I like using felted wool in my projects, and just wash
and dry the wool to felt it. A 36 inch long piece of
wool can shrink, about 4 inches when washed and dried,
the one time I measured.
Knowing what chemicals are in your quilt cloth may be the next step to opening your windows when ironing fabric. Quilt cloth is one big chemical bath from beginning to end. Quilters need to know more about the materials they use. Resins are impregnated, put on the surface of cloth and these resins don't come off no matter how much washing you do, it's there for the life of the cloth. It can be smelled when placing a hot iron on your cloth.
Sandy in Canada
Check out the website www.quiltaholics.com. It will make you laugh and relieve your guilt, if you have any.
If you're getting headaches when you iron, pre-wash the fabric and open the windows. I set a small fan next to my ironing board which blows the chemical odors away from my face. Really makes a difference.

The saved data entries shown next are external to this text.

Lemma executeJitFast_sound_witness :
  let st := demo_cpu 0x08000000 [0; 0xffffffff; 2] in
  let m := demo_bus [0x88; 0x18] in
  match executeJitFast adds_op (classifyJitFast adds_op) (cs_instruction_address st) st m with
  | (true, st', m') => ∃ m'', execute adds_op (mkMachine st m diagnostic_default)
                                = Done tt (mkMachine st' m'' diagnostic_default) /\ mem_eqv m' m''
  | (false, st', m') => st' = st /\ mem_eqv m' m
  end.
Proof.
  apply (executeJitFast_sound adds_op (demo_cpu 0x08000000 [0; 0xffffffff; 2])
    (demo_bus [0x88; 0x18]) diagnostic_default).
  - exact adds_op_ok.
  - apply cpu_okb_ok. vm_compute. reflexivity.
  - apply bus_okb_ok. vm_compute. reflexivity.
Defined.

Lemma execute_keeps_types_witness :
  match execute adds_op (core_mc adds_core) with
  | Done _ mc' => machine_ok mc' | Stop _ mc' => machine_ok mc' end.
Proof.
  apply (execute_keeps_types 0x1888 0 adds_op (core_mc adds_core)).
  - by apply u16_literal.
  - by apply u16_literal.
  - left. vm_compute. reflexivity.
  - exact adds_core_ok.
Defined.

Lemma step_bounds_witness :
  core_ok (snd (stepJitFast adds_core)) /\ 0 <= fs_cycles (fst (stepJitFast adds_core)) <= 19.
Proof.
  destruct (step_bounds adds_core true adds_core_ok) as (H1 & _ & H2 & _).
  split; [exact H1|exact H2].
Defined.

Lemma run_bounds_witness :
  core_ok (snd (run 3 adds_core)) /\ 0 <= rr_instructions (fst (run 3 adds_core)) <= 3.
Proof.
  destruct (run_bounds 3 adds_core adds_core_ok) as (H1 & H2 & _); [lia|].
  split; [exact H1|exact H2].
Defined.

Definition sync_core : Core (Bus unit) := trapping (demo_core [0x08; 0x68] [0; 0x40000000]).
Definition sync_op : DecodedInstruction := default decoded_default (decode16 0x6808).
Lemma synchronization_restarts_witness :
  mc_cpu (core_mc (snd (stepFast sync_core))) = mc_cpu (core_mc sync_core)
  /\ fs_instructions (fst (stepFast sync_core)) = 0 /\ fs_cycles (fst (stepFast sync_core)) = 0.
Proof.
  apply (synchronization_restarts sync_core 0x6808 2 sync_op (mc_mem (core_mc sync_core)));
    [|vm_compute; reflexivity..].
  split; [vm_compute; reflexivity|]. split; [vm_compute; reflexivity|]. vm_compute. reflexivity.
Defined.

When machine piecing, don't you hate it when the top piece stretches? Whenever possible, put the piece with the lengthwise grain on top. The lengthwise grain has no stretch because the threads lie flat. The crosswise grain stretches because the threads are woven over and under. Just give the fabric a little tug to see if it stays tight. That's the side to put on top when you sew the pieces together.
When you're making a block that has many points coming together in a lump, it's better to press the seams open. I've found that the best way to do this is to use a moistened Q-tip to dab a little water on the wad of seams, then press with a hot, dry iron. They flatten right out.
if you do not use the right equipment to cut or sew the material it will end up being uneven and won't work out right
To take the bumps out of self healing mats: I placed my mat in the summer sun outdoors for a couple of days. Now it lays flat.
I have thousands of cards of silk ribbon--but, there were too many larger sizes. My solution was to weave these into fabric swatches and iron onto fusible web. These give me more flexibility, variations and dimension in my crazy quilts. Weaving ribbon can be an art unto itself. Enjoy
I love hand quilting and applique and have discovered that you can keep a dryer sheet handy to smooth and condition your thread by simply sliding it across your length of thread to minimize knots and tangling.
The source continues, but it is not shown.